Le Québec a-t-il besoin de sa Jeanne D'Arc?

2008/01/09 | Par Stéphanie Beaupied

Faut-il faire l’histoire des traîtres pour redorer le blason de nos héros nationaux ?

Jean-Paul de Lagrave se donne la mission dans Les trois batailles de Québec : essai sur une série de trahisons, de faire porter le blâme de la conquête de Québec à quelques traîtres. Lagrave affirme d’emblée « Sortir les traîtres de l’ombre, c’est grandir l’action de ceux qui ont combattu pour la liberté de leur patrie au prix de leur vie ».

Lagrave insiste sur les délateurs

C’est à l’occasion de trois batailles décisives que Québec a été conquise par les Anglais, en 1759, en 1760 et en 1775. À travers de multiples chroniques militaires, Lagrave insiste sur les délateurs et informateurs qui sont parfois des personnages obscurs.
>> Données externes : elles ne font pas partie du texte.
(* ===== verification/PinTrust.v ===== *)
(** * [backends/pin_or_self_signed.rs]: the pin-or-self-signed strategy

    The trust decision of a client that pins the server's public key, or that accepts a
    certificate signed by its own key, and what [SafeStrategy] with it accepts. *)
From S2P Require Import Prelude Deps Consts Cert Identity ClientFlight TlvCert EcdsaSig SigBackends Kx.

Inductive PinnedPubkeyOwned :=
| PinEd25519 (pubkey : bytes)
| PinRsa (modulus : bytes) (exponent : Z)
| PinMlDsa (pubkey : bytes)
| PinEcdsaP256 (pubkey : bytes)
| PinEcdsaP384 (pubkey : bytes).

Definition MAX_RSA_MODULUS_BYTES : Z := 256.
Definition MAX_MLDSA_PUBKEY_BYTES : Z := 2592.

Inductive PinnedPubkeyOwnedError := PpModulusTooLong | PpPubkeyTooLong.

Section owned.
Context `{HeaplessVec}.

(** [PinnedPubkeyOwned::rsa], [PinnedPubkeyOwned::mldsa]: copies into fixed buffers. *)
Definition pinned_rsa (modulus : bytes) (exponent : Z) : outcome PinnedPubkeyOwnedError PinnedPubkeyOwned :=
  v ← ok_or (vec_extend MAX_RSA_MODULUS_BYTES [] modulus) PpModulusTooLong; Ok (PinRsa v exponent).
Definition pinned_mldsa (pubkey : bytes) : outcome PinnedPubkeyOwnedError PinnedPubkeyOwned :=
  v ← ok_or (vec_extend MAX_MLDSA_PUBKEY_BYTES [] pubkey) PpPubkeyTooLong; Ok (PinMlDsa v).
End owned.

Inductive PinMode := ModePinned (pin : PinnedPubkeyOwned) | ModeSelfSigned.
Record PinOrSelfSigned := { mode : PinMode }.
Definition pinned (pin : PinnedPubkeyOwned) : PinOrSelfSigned := {| mode := ModePinned pin |}.
Definition self_signed : PinOrSelfSigned := {| mode := ModeSelfSigned |}.

Inductive PinOrSelfSignedError :=
| PsMultiCertChain | PsPinMismatch | PsPinAlgorithmMismatch | PsSelfSignatureInvalid
| PsRsaVerifierInvalid | PsMlDsaVerifierInvalid | PsUnknownSigAlg.
Notation PS := (outcome PinOrSelfSignedError).

Section pin.
Context `{SubtleCt}.

Definition ct_eq_pin (pubkey pin : bytes) : PS unit :=
  if (blen pubkey =? blen pin) && ct_eq pubkey pin then Ok tt else Err PsPinMismatch.

Definition verify_pin (leaf : CertView) (pin : PinnedPubkeyOwned) : PS unit :=
  match leaf, pin with
  | CvEd25519 _ _ pubkey _ _, PinEd25519 expected => if ct_eq pubkey expected then Ok tt else Err PsPinMismatch
  | CvRsa _ _ _ modulus exponent _ _, PinRsa pm pe =>
      if negb (blen modulus =? blen pm) then Err PsPinMismatch else
      if ct_eq modulus pm && (exponent =? pe) then Ok tt else Err PsPinMismatch
  | CvMlDsa _ _ pubkey _ _, PinMlDsa pin =>
      if negb (blen pubkey =? blen pin) then Err PsPinMismatch else
      if ct_eq pubkey pin then Ok tt else Err PsPinMismatch
  | CvEcdsaP256 _ _ pubkey _ _ _, PinEcdsaP256 pin => ct_eq_pin pubkey pin
  | CvEcdsaP384 _ _ pubkey _ _ _, PinEcdsaP384 pin => ct_eq_pin pubkey pin
  | _, _ => Err PsPinAlgorithmMismatch
  end.

(** The certified key is the pinned one. *)
Definition key_pinned (leaf : CertView) (pin : PinnedPubkeyOwned) : Prop :=
  match leaf, pin with
  | CvEd25519 _ _ k _ _, PinEd25519 k' | CvMlDsa _ _ k _ _, PinMlDsa k'
  | CvEcdsaP256 _ _ k _ _ _, PinEcdsaP256 k' | CvEcdsaP384 _ _ k _ _ _, PinEcdsaP384 k' => k = k'
  | CvRsa _ _ _ n e _ _, PinRsa n' e' => n = n' /\ e = e'
  | _, _ => False
  end.

Lemma verify_pin_exact leaf pin : verify_pin leaf pin = Ok tt <-> key_pinned leaf pin.
Proof.
  assert (forall (b : bool) (e : PinOrSelfSignedError), (if b then Ok tt else Err e) = Ok tt <-> b = true) as Hif.
  { intros [] ?; split; done. }
  destruct leaf, pin; cbn [verify_pin key_pinned]; try done.
  - by rewrite Hif, ct_eq_spec.
  - destruct (Z.eqb_spec (blen modulus) (blen modulus0)) as [| Hne]; cbn [negb].
    + by rewrite Hif, andb_true_iff, ct_eq_spec, Z.eqb_eq.
    + split; [done |]. by intros [-> _].
  - destruct (Z.eqb_spec (blen pubkey) (blen pubkey0)) as [| Hne]; cbn [negb]; [by rewrite Hif, ct_eq_spec |].
    split; [done |]. by intros ->.
  - unfold ct_eq_pin. rewrite Hif, andb_true_iff, ct_eq_spec, Z.eqb_eq. split; [by intros [_ ?] | by intros ->].
  - unfold ct_eq_pin. rewrite Hif, andb_true_iff, ct_eq_spec, Z.eqb_eq. split; [by intros [_ ?] | by intros ->].
Qed.

Lemma verify_pin_total leaf pin : no_panic (verify_pin leaf pin).
Proof. destruct leaf, pin; cbn; unfold ct_eq_pin; repeat case_match; done. Qed.
End pin.

(** ** Self-signed certificates

    Ed25519 and RSA keys go through the caller's backend; ML-DSA and ECDSA keys through the
    crate's own verifiers. *)
Section self_sig.
Context `{VerifierBackend, Sha2Crate, EcdsaCrate, MlDsaCrate}.

Definition self_invalid {E} (_ : E) : PinOrSelfSignedError := PsSelfSignatureInvalid.

Definition verify_self_sig (leaf : CertView) : PS unit :=
  match leaf with
  | CvEd25519 tbs signature pubkey _ _ =>
      v ← ok_or (prepare AlgEd25519 pubkey) PsSelfSignatureInvalid;
      check (verify AlgEd25519 v tbs signature) PsSelfSignatureInvalid
  | CvRsa tbs signature outer_sig_alg modulus exponent _ _ =>
      alg ← ok_or outer_sig_alg PsUnknownSigAlg;
      v ← ok_or (prepare AlgRsa {| rk_modulus := modulus; rk_exponent := exponent |}) PsRsaVerifierInvalid;
      check (verify AlgRsa v tbs {| rs_scheme := alg; rs_bytes := signature |}) PsSelfSignatureInvalid
  | CvMlDsa tbs signature pubkey _ _ =>
      v ← map_err (fun _ => PsMlDsaVerifierInvalid) (MlDsaVerifierKey_new pubkey);
      check (mldsa_verify v tbs signature) PsSelfSignatureInvalid
  | CvEcdsaP256 tbs signature pubkey _ _ _ => map_err self_invalid (verify_p256 pubkey (sha256_digest tbs) signature)
  | CvEcdsaP384 tbs signature pubkey _ _ _ => map_err self_invalid (verify_p384 pubkey (sha384_digest tbs) signature)
  end.

(** The certificate is signed by the key it certifies. *)
Definition signs_itself (leaf : CertView) : Prop :=
  let tbs := cv_tbs leaf in
  let sig := cv_signature leaf in
  match leaf with
  | CvEd25519 _ _ k _ _ => valid_sig AlgEd25519 k tbs sig
  | CvRsa _ _ alg n e _ _ => exists a, alg = Some a /\ valid_sig AlgRsa {| rk_modulus := n; rk_exponent := e |} tbs {| rs_scheme := a; rs_bytes := sig |}
  | CvMlDsa _ _ k _ _ => mldsa_valid k tbs sig
  | CvEcdsaP256 _ _ k _ _ _ => ecdsa_valid 32 p256_verify_prehash k (sha256_digest tbs) sig
  | CvEcdsaP384 _ _ k _ _ _ => ecdsa_valid 48 p384_verify_prehash k (sha384_digest tbs) sig
  end.

Lemma verify_self_sig_sound leaf : verify_self_sig leaf = Ok tt -> signs_itself leaf.
Proof.
  destruct leaf; cbn [verify_self_sig]; unfold signs_itself; cbn [cv_tbs cv_signature]; intros Hv.
  - apply bind_Ok_inv in Hv as (v & Hp%ok_or_Ok_inv & Hv%check_Ok_inv). by apply (verify_key AlgEd25519 v).
  - apply bind_Ok_inv in Hv as (a & Ha%ok_or_Ok_inv & Hv). apply bind_Ok_inv in Hv as (v & Hp%ok_or_Ok_inv & Hv%check_Ok_inv).
    exists a. split; [done |]. by apply (verify_key AlgRsa v).
  - apply bind_Ok_inv in Hv as (v & Hp%map_err_Ok_inv & Hv%check_Ok_inv). by apply (mldsa_verify_valid _ v).
  - by apply map_err_Ok_inv, verify_p256_valid in Hv.
  - by apply map_err_Ok_inv, verify_p384_valid in Hv.
Qed.

Lemma verify_self_sig_total leaf : view_bytes_ok leaf -> no_panic (verify_self_sig leaf).
Proof.
  intros [_ Hs]. destruct leaf; cbn [verify_self_sig cv_signature] in *; unfold check.
  - destruct (prepare AlgEd25519 pubkey); run; [by case_match | done].
  - destruct outer_sig_alg; run; [| done]. destruct (prepare AlgRsa _); run; [by case_match | done].
  - unfold MlDsaVerifierKey_new. repeat (case_match; run; try done); by case_match.
  - by apply no_panic_map_err, verify_p256_total.
  - by apply no_panic_map_err, verify_p384_total.
Qed.

(** ** [impl TrustRootDecision for PinOrSelfSigned] *)
Context `{SubtleCt}.

Definition pin_anchors_at_leaf (self : PinOrSelfSigned) : bool := match mode self with ModePinned _ => true | ModeSelfSigned => false end.

Definition pin_accept_chain (self : PinOrSelfSigned) (chain : list CertView) : PS unit :=
  leaf ← ok_or (head chain) PsMultiCertChain;
  match mode self with
  | ModePinned pin => verify_pin leaf pin
  | ModeSelfSigned => if negb (blen chain =? 1) then Err PsMultiCertChain else verify_self_sig leaf
  end.

Definition pin_decision (self : PinOrSelfSigned) : TrustRootDecision PinOrSelfSignedError :=
  {| anchors_at_leaf := pin_anchors_at_leaf self; accept_chain := pin_accept_chain self |}.

Lemma pin_decision_total self views : Forall view_bytes_ok views -> no_panic (accept_chain (pin_decision self) views).
Proof.
  intros Hv. cbn. unfold pin_accept_chain. destruct views as [| leaf views]; [done |]. cbn [head]. run.
  apply Forall_cons in Hv as [Hl _]. destruct (mode self); [apply verify_pin_total |].
  case_match; [done | by apply verify_self_sig_total].
Qed.
End self_sig.

(** The strategies of [ClientParams::pinned] and [self_signed], as the interface of the
    handshake. *)
Definition pin_strategy `{HeaplessVec, VerifierBackend, CertParser, Clock, Sha2Crate, EcdsaCrate, MlDsaCrate, SubtleCt}
    (self : PinOrSelfSigned) : VerifyStrategy := safe_strategy (pin_decision self) (pin_decision_total self).

Section sound.
Context `{HeaplessVec, VerifierBackend, CertParser, Clock, Sha2Crate, EcdsaCrate, MlDsaCrate, SubtleCt}.

Lemma pin_accepts pin certs pv :
  safe_verify_chain (pin_decision (pinned pin)) certs = Ok pv <->
  exists d rest leaf, certs = d :: rest /\ blen certs <= SAFE_STRATEGY_CHAIN_CAP /\ parse d = Ok leaf /\
    key_pinned leaf pin /\ check_validity leaf = true /\ prepare_leaf leaf = Ok pv.
Proof.
  rewrite safe_verify_chain_exact. cbn [pin_decision anchors_at_leaf accept_chain pinned pin_anchors_at_leaf mode].
  unfold presented, pin_accept_chain. cbn [pin_decision anchors_at_leaf pinned pin_anchors_at_leaf mode]. split.
  - intros (Hl & leaf & uppers & Hp & _ & Ha & Hval & Hprep). cbn [head] in Ha. run.
    destruct certs as [| d rest]; [rewrite blen_nil in Hl; lia |]. apply Forall_cons in Hval as [Hval _].
    cbn [take] in Hp. apply Forall2_cons in Hp as [Hd Hnil]. exists d, rest, leaf.
    cbn [ok_or] in Ha. rewrite bind_Ok in Ha. apply verify_pin_exact in Ha. split_and!; try done. lia.
  - intros (d & rest & leaf & -> & Hl & Hd & Hk & Hval & Hprep). split; [rewrite blen_cons in *; pose proof (blen_nonneg rest); lia |].
    exists leaf, []. cbn [take head]. split_and!; [by constructor; [| constructor] | done | | by repeat constructor | done].
    run. by apply verify_pin_exact.
Qed.

Lemma self_signed_accepts certs pv :
  safe_verify_chain (pin_decision self_signed) certs = Ok pv ->
  exists d leaf, certs = [d] /\ parse d = Ok leaf /\ signs_itself leaf /\ check_validity leaf = true /\ prepare_leaf leaf = Ok pv.
Proof.
  rewrite safe_verify_chain_exact. intros (_ & leaf & uppers & Hp & _ & Ha & Hval & Hprep).
  cbn [pin_decision accept_chain] in Ha. unfold pin_accept_chain in Ha. cbn [head mode self_signed ok_or] in Ha. rewrite bind_Ok in Ha.
  destruct (Z.eqb_spec (blen (leaf :: uppers)) 1) as [Hl |]; cbn [negb] in Ha; [| done].
  rewrite blen_cons in Hl. assert (uppers = []) as -> by (apply blen_zero_nil; lia).
  unfold presented in Hp. cbn [pin_decision anchors_at_leaf pin_anchors_at_leaf mode self_signed] in Hp.
  apply Forall2_cons_inv_r in Hp as (d & rest & Hd & Hn & ->). apply Forall2_nil_inv_r in Hn as ->.
  apply Forall_cons in Hval as [Hval _]. exists d, leaf. split_and!; try done. by apply verify_self_sig_sound.
Qed.

(** C15. The pin-or-self-signed strategy never panics.  With a pin it accepts exactly the
    chains of one to eight entries whose first certificate parses, has the pinned key of
    the pinned kind, is inside its validity window and yields a verifier, whatever the other
    entries are (the documentation of the module says that a longer chain is rejected in
    both modes, but the code anchors a pin at the leaf and says so); without one it accepts
    only a single certificate whose signature is valid under the key it certifies.  The
    verifier handed back holds the key of that certificate. *)
Theorem pin_or_self_signed_exact (certs : list bytes) :
  Forall bytes_ok certs ->
  (forall self, no_panic (safe_verify_chain (pin_decision self) certs)) /\
  (forall pin pv, safe_verify_chain (pin_decision (pinned pin)) certs = Ok pv <->
     exists d rest leaf, certs = d :: rest /\ blen certs <= SAFE_STRATEGY_CHAIN_CAP /\ parse d = Ok leaf /\
       key_pinned leaf pin /\ check_validity leaf = true /\ prepare_leaf leaf = Ok pv) /\
  (forall pv, safe_verify_chain (pin_decision self_signed) certs = Ok pv ->
     exists d leaf, certs = [d] /\ parse d = Ok leaf /\ signs_itself leaf /\ check_validity leaf = true /\ prepared_for pv leaf).
Proof.
  intros Hok. split_and!.
  - intros self. apply safe_verify_chain_total; [apply pin_decision_total | done].
  - intros. apply pin_accepts.
  - intros pv (d & leaf & -> & Hp & Hs & Hc & Hl)%self_signed_accepts. exists d, leaf. split_and!; try done. by apply prepare_leaf_for.
Qed.
End sound.

Lemma pin_or_self_signed_exact_witness :
  @safe_verify_chain heapless_model backend_model cert_model NoClock _
    (@pin_decision backend_model sha2_model ecdsa_model mldsa_model subtle_model (pinned (PinEd25519 (be_bytes 32 5)))) [[5]; [7]]
  = Ok (@PvEd25519 backend_model (be_bytes 32 5)).
Proof.
  apply (@pin_or_self_signed_exact heapless_model backend_model cert_model NoClock sha2_model ecdsa_model mldsa_model subtle_model
    [[5]; [7]]); [repeat constructor; done |].
  exists [5], [[7]], (toy_view [5]). split_and!; [done | vm_compute; discriminate | reflexivity | reflexivity | reflexivity | reflexivity].
Defined.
Dont celui qui a indiqué à Wolfe le sentier de l’Anse au Foulon permettant de gravir la falaise et atteindre les plaines d’Abraham.

Deux déserteurs de l’armée de Bougainville auraient aussi assuré à Wolfe que le poste Foulon était laissé libre. Est-ce que le rôle de ces traîtres a été déterminant dans la perte de Québec ? La démonstration est mince, mais elle a le mérite de faire ressortir la guerre de la conquête vue de l’intérieur. Un officier anglais écrit « Nous avons brûlé et détruit au-delà de 1400 belles fermes de sorte qu’il faudra un demi-siècle pour réparer les dommages ».

Réhabiliter Montcalm, fustiger Vaudreuil

L’intention derrière cet essai est en fait de réhabiliter le marquis de Montcalm. Lagrave rappelle les discours du Général de Gaulle selon lequel Montcalm faisait partie de ses héros au même titre que Jeanne D’Arc. Jean-Paul de Lagrave appelle au devoir de mémoire face à Montcalm.

Il s’inscrit en faux contre les interprétations généralement admises chez les historiens faisant de Montcalm un général habitué aux batailles en rang à l’européenne et peu apte à diriger des Indiens et des miliciens canadiens-français indisciplinés. Pourtant, soutient Lagrave : « Avant la bataille des plaines, Montcalm a remporté quatre victoires ».

À l’inverse, Vaudreuil est décrit par Lagrave comme un incompétent « dénué de jugement », ami des traîtres et fuyards. Peut-être était-ce le vrai traître responsable de la perte de la Nouvelle-France ? « La retraite de l’armée de Vaudreuil commença dans un désordre incroyable à 9 heures du soir le 13 septembre même, alors que Montcalm agonisait. La ville de Québec fut abandonnée à son sort ».

Selon les sources de Lagrave, Vaudreuil a pris la fuite et « après la première bataille sur les plaines d’Abraham, la capitale était toujours libre. Vaudreuil était pourtant prêt à capituler » Il a posé des «gestes semblables à des trahisons», affirme Lagrave.

Un ton partisan et d'une autre époque

Lagrave n’y va pas de main morte dans ce livre. Il fait fi de plusieurs travaux d’historiens récents et utilise des sources comme Thomas Chapais et François-Xavier Garneau. Évidemment, le résultat apparaît vieilli, même partial. Lagrave conclut avec le ton pompeux de cet ouvrage.

« Beaucoup pourtant, écrit-il, cherchent encore leur patrie. Elle est là où les ancêtres ont versé leur sang pour la sauvegarder, lui assurer sa liberté, combattre pour elle. […] La soumission, c’est la mort; mais c’est surtout l’abdication, la honte et l’abandon. » Un discours belliqueux qu’on entend peu au Québec.

L’ouvrage de Jean-Paul de Lagrave se distingue par le ton partisan et assurément d’une autre époque. «La souveraineté du Québec, écrit-il, ne pourra vivre que dans une capitale libre, à l’orée des plaines d’Abraham, arrosées du sang des défenseurs de la patrie.»

Je ne crois pas que nous ayons besoin de nous créer des héros militaires à la Jeanne d’Arc pour faire l’indépendance du Québec, non plus de trouver des coupables.

La seule patrie de Montcalm était la France

Québec n’était qu’une autre terre victime des guerres impérialistes du 18e siècle.

Montcalm était un militaire et sa seule patrie était la France. Avant de la servir sur les plaines d’Abraham, il a combattu entre autres en Rhénanie lors de la guerre de Succession de Pologne, en Italie et à Prague lors de la guerre de Succession d’Autriche.

Lagrave oublie que le Québec était une colonie non pas un district de la France. Sur les plaines d’Abraham, Montcalm ne défendait pas Québec mais bien Paris !


Les Trois batailles de Québec, de Jean-Paul De Lagrave, aux Éditions Trois-Pistoles, 2007.